Cantico delle Creature

Fragilissima onnipotenza

giovedì 03 aprile 2025 di Luca Russo, Comunità Papa Giovanni XXIII Casa famiglia "Fuori le Mura"
"Laudato si’, mi’ Signore, per quelli ke ... sostengo infirmitate e tribulazione."

L’esperienza della fragilità umana segna la storia di tutti, inevitabilmente. Chi di noi non si ritrova in famiglia o addirittura sulla propria pelle una storia di dolore, di sofferenza, “di infirmitate e tribulatione”? come dice Francesco d’Assisi. Eppure, proprio Francesco con una lode imprevedibile e rivoluzionaria, arriva a ringraziare Dio per coloro che portano il peso della carne sofferente e martoriata. Francesco dice una parola nuova sul dolore umano, vede cose che noi non vediamo e nell’infirmitate legge cose che a noi sfuggono.

La persona segnata nel corpo e nella mente dalla sofferenza non è un peso morto della società. Non diventa un corpo muto che non ha più niente da dire al mondo. Nella sofferenza l’uomo tocca il limite dell’esistenza umana, ma allo stesso tempo, proprio perché si sporge sul finire della vita, parla a tu per tu con le cose eterne. È come se il dolore ci facesse affacciare su un parapetto che mentre ci dice che abbiamo toccato il confine della nostra libertà di agire, allo stesso tempo ci consente di lanciare lo sguardo su un orizzonte largo, che mai avremmo immaginato potesse esistere. Le persone sofferenti viaggiano sui confini dell’esistenza, toccano con mano il limite della vita, ma ne cercano il senso ultimo e profondo.

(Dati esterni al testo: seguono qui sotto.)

Lemma cookies_clean l : Forall clean_entry l -> Forall no_cr (cookies l).
Proof. induction 1 as [|e l He _ IH]; [constructor|]. destruct e; [exact IH|]. constructor; [exact He|exact IH]. Qed.

Lemma lines_clean q p : Clean q -> q_path q = Some p -> Forall no_cr (request_lines q).
Proof.
  intros [Hm Hp Hh He] Ep. unfold request_lines. constructor; [|constructor; [|apply Forall_app; split]].
  - unfold request_line. rewrite Ep. apply no_cr_app; [|apply no_cr_app; [exact (forallb_impl _ _ _ method_value (Hp p Ep))|reflexivity]].
    destruct (q_method q) as [m|]; [|reflexivity]. apply no_cr_app; [exact (forallb_impl _ _ _ method_value (Hm m eq_refl))|reflexivity].
  - apply (no_cr_app (bs "host")); [reflexivity|]. apply (no_cr_app (bs ": ")); [reflexivity|]. destruct (q_host q) as [h|]; [exact (Hh h eq_refl)|reflexivity].
  - induction He as [|e l He _ IH]; [constructor|]. destruct e as [i n v|v]; [|exact IH]. constructor; [|exact IH]. destruct He as [Hn Hv]. apply no_cr_app; [exact Hn|]. apply (no_cr_app (bs ": ")); [reflexivity|exact Hv].
  - pose proof (cookies_clean _ He) as Hc. destruct (cookies (q_entries q)) as [|c0 c]; [constructor|]. constructor; [|constructor].
    apply (no_cr_app (bs "cookie: ")); [reflexivity|]. apply join_cookies_clean, Hc.
Qed.

Lemma no_blank m r : forallb method_char m = true -> memchr 32 (m ++ 32 :: r) = Some (zlen m).
Proof. intros H. apply memchr_app. intros Hx. apply list_elem_of_In in Hx. rewrite forallb_forall in H. discriminate (H 32 Hx). Qed.

Lemma end_path qpack max calls : forall q q', build qpack max calls q = inr q' -> is_some (q_path q') && is_some (q_host q') = true.
Proof.
  induction calls as [|c calls IH]; intros q q'.
  - cbn. unfold end_request. destruct (q_scheme q); [|discriminate]. cbn [andb negb]. destruct (is_some (q_path q) && is_some (q_host q)) eqn:E; cbn [andb negb]; [|discriminate].
    do 2 (match goal with |- (if ?x then _ else _) = _ -> _ => destruct x end; try discriminate). intros [= <-]. exact E.
  - destruct c as [d|n|]; cbn [build]; [destruct (add_header _ _ _ _); [discriminate|]; apply IH|apply IH|discriminate].
Qed.

(** C7: A header of an HTTP/2 request cannot add a line, or a word of the request line, to the
    HTTP/1 text that is made of it: when the builder accepts a block, cutting its buffer
    at each CR LF gives the request line, the Host line, one line per field in order
    and the line of the cookies, none of them with a control character, and then the
    empty line; and the blanks of the request line are the two that part method,
    target and version. *)
Theorem no_header_injection qpack max mini calls w q : max < 65535 -> 0 <= mini ->
  aligned mini + (30 + calls_size calls) < MAX_BUF_SIZE -> Forall (call_ok qpack (30 + calls_size calls)) calls ->
  build qpack max calls new_request = inr q -> decodeReqHdrData max calls mini (new_builder qpack) = (LSXPACK_OK, w) ->
  crlf_lines [] (zdrop 4 (bdata (m_buf (headers w)))) = request_lines q ++ [[]; []] /\ Forall no_cr (request_lines q) /\
  (forall m, q_method q = Some m -> memchr 32 (request_line q) = Some (zlen m) /\ memchr 32 (zdrop (zlen m + 1) (request_line q)) = Some (zlen (default [] (q_path q)))).
Proof.
  intros Hmax Hmini Hroom Hcalls Hb Hrun. pose proof (aligned_room mini Hmini) as Ha. unfold MAX_BUF_SIZE in Hroom.
  pose proof (run_rules qpack max (30 + calls_size calls) Hmax ltac:(lia) calls mini (new_builder qpack) new_request (inv_new qpack) eq_refl Hmini Hroom ltac:(change (weight new_request) with 30; lia) Hcalls) as R.
  rewrite Hb, Hrun in R. destruct R as [_ R]. cbn [snd] in R.
  assert (C : Clean q) by (refine (clean_build qpack max _ calls Hcalls new_request q _ Hb); split; try discriminate; constructor).
  pose proof (end_path _ _ _ _ _ Hb) as Hph. destruct (q_path q) as [p|] eqn:Hp; [|discriminate]. destruct (q_host q) as [h|] eqn:Hh; [|discriminate].
  pose proof (lines_clean q p C Hp) as Hl. split; [|split; [exact Hl|]].
  - rewrite (fin_text _ _ R), (request_text_lines q p h Hp Hh). rewrite (crlf_lines_text _ _ Hl). reflexivity.
  - intros m Hm. pose proof (cl_method _ C m Hm) as Cm. pose proof (cl_path _ C p Hp) as Cp. unfold request_line. rewrite Hm, Hp. cbn [default from_option id]. rewrite <- app_assoc. split.
    + exact (no_blank m _ Cm).
    + change ([32] ++ p ++ bs " HTTP/1.1") with ([32] ++ (p ++ bs " HTTP/1.1")). rewrite app_assoc, (zdrop_app_len (zlen m + 1)) by (rewrite zlen_app; reflexivity). exact (no_blank p _ Cp).
Qed.

Lemma no_header_injection_witness : exists w q, build false 2000 sample_calls new_request = inr q /\
  crlf_lines [] (zdrop 4 (bdata (m_buf (headers w)))) = request_lines q ++ [[]; []] /\ request_lines q = [bs "DELETE /x?y HTTP/1.1"; bs "host: a.org"; bs "x-y: z"; bs "cookie: a=1; b=2"].
Proof.
  eexists (snd (decodeReqHdrData 2000 sample_calls 100 (new_builder false))), _. split; [vm_compute; reflexivity|]. split; [|vm_compute; reflexivity].
  apply (no_header_injection false 2000 100 sample_calls); [lia|lia|reflexivity| |vm_compute; reflexivity|vm_compute; reflexivity].
  unfold sample_calls, sample_header. repeat apply List.Forall_cons; try apply List.Forall_nil;
    first [split; [lia|reflexivity]|split; [apply bytes_okb; reflexivity|split; [apply bytes_okb; reflexivity|reflexivity || exact I]]].
Defined.

(** ** At the ends *)

(** The headers before their end: what [decodeReqHdrData] does up to [finish]. *)
Fixpoint feed (max : Z) (calls : list decode_result) (mini : Z) (w : UpkdHdrBuilder) : option UpkdHdrBuilder :=
  match calls with
  | [] => Some w
  | Header d :: calls =>
      match prepareDecode mini w with
      | Some w => let '(rc, w) := process max d (decode_into d w) in if rc =? LSXPACK_OK then feed max calls mini w else None
      | None => None
      end
  | More_buf need :: calls => match prepareDecode mini w with Some w => feed max calls need w | None => None end
  | Bad_block :: _ => None
  end.

Lemma feed_decode max : forall calls mini w w', feed max calls mini w = Some w' -> decodeReqHdrData max calls mini w = finish w'.
Proof.
  induction calls as [|c calls IH]; intros mini w w'; cbn [feed decodeReqHdrData]; [intros [= <-]; reflexivity|].
  destruct c as [d|need|]; [| |discriminate]; (destruct (prepareDecode mini w) as [w1|]; [|discriminate]); [|apply IH].
  destruct (process max d _) as [rc w2]. destruct (rc =? LSXPACK_OK); [apply IH|discriminate].
Qed.

Definition long_headers : list decode_result := [
  sample_header 2 ":method" "GET"; sample_header 7 ":scheme" "https"; Header (Dec 1 (bs ":authority") (repeat 97 600)); Header (Dec 4 (bs ":path") (47 :: repeat 98 400))].

(** When the target comes after the authority and no field follows, the room that
    [setUrl2] asks for leaves one byte, and [endHeader] writes two: with an authority of
    600 bytes and a target of 401 every store is inside the buffer until the end of the
    headers, whose last byte is behind the buffer. *)
Theorem endHeader_overflow : exists w, feed 2000 long_headers 0 (new_builder false) = Some w /\ oob (m_buf (headers w)) = false /\ available (m_buf (headers w)) = 1 /\
  exists w', decodeReqHdrData 2000 long_headers 0 (new_builder false) = (LSXPACK_OK, w') /\ oob (m_buf (headers w')) = true /\ bsize (m_buf (headers w')) = cap (m_buf (headers w')) + 1.
Proof.
  assert (H : exists w, feed 2000 long_headers 0 (new_builder false) = Some w /\ oob (m_buf (headers w)) = false /\ available (m_buf (headers w)) = 1 /\
    exists w', finish w = (LSXPACK_OK, w') /\ oob (m_buf (headers w')) = true /\ bsize (m_buf (headers w')) = cap (m_buf (headers w')) + 1).
  { eexists. split; [vm_compute; reflexivity|]. split; [vm_compute; reflexivity|]. split; [vm_compute; reflexivity|]. eexists. split; [vm_compute; reflexivity|]. split; vm_compute; reflexivity. }
  destruct H as (w & Hw & H1 & H2 & H3). exists w. rewrite (feed_decode _ _ _ _ _ Hw). auto.
Qed.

L’uomo nel dolore dialoga con l’Infinito.

Le fattezze umane si disgregano, i muscoli s’infiacchiscono e i corpi sofferenti non sono più solo materia, ma hanno sapore di eternità. I corpi nella tribolazione valicano i confini del tempo e dello spazio, sfondano le barriere culturali e diventano un linguaggio universale, trapassano muri e resistenze, agguantano i cuori più induriti.

Sì, i corpi sofferenti parlano dritti al cuore della gente.

Agnese, Giuseppe, Michele e quanti ancora! Bimbi nati e abbandonati a motivo delle loro sindromi genetiche, rifiutati a causa delle loro malattie neurologiche. Eppure, ancora oggi ci inondano di purezza, invadono le nostre vite con un candore mai conosciuto.

Sembravano un errore della natura, ora mi sono figli. Tutti dicevano che fossero un difetto della genetica, ma io e la mia sposa abbiamo fatto spazio nella nostra camera da letto, abbiamo dato loro il bacio della buonanotte, abbiamo rimboccato le lenzuola e diamo loro tutti i nostri giorni. Sembrava fossero corpi imperfetti, e invece noi li amiamo così come sono. All’apparenza imperfezione umana, allo sguardo del cuore perfette creature.

Una potenza inaudita si nasconde nella fragilità dei corpi dolorosi, così come la fragilissima onnipotenza che si spande dalla croce di Dio. Dal trono del dolore si sparge salvezza.

Abbraccio la storia dolorosa dei miei figli abbandonati dalle loro mamme e che ora portano il mio cognome, faccio mia la loro croce, come Francesco abbracciò il lebbroso e fece sua la lebbra che non gli apparteneva.

E m’inzuppo di Eternità.

Ecco cosa vedeva Francesco: nelle sembianze umane trasfigurate dalla tribolazione, l’immagine più viva del suo Creatore. Laudato sii, ancora e sempre.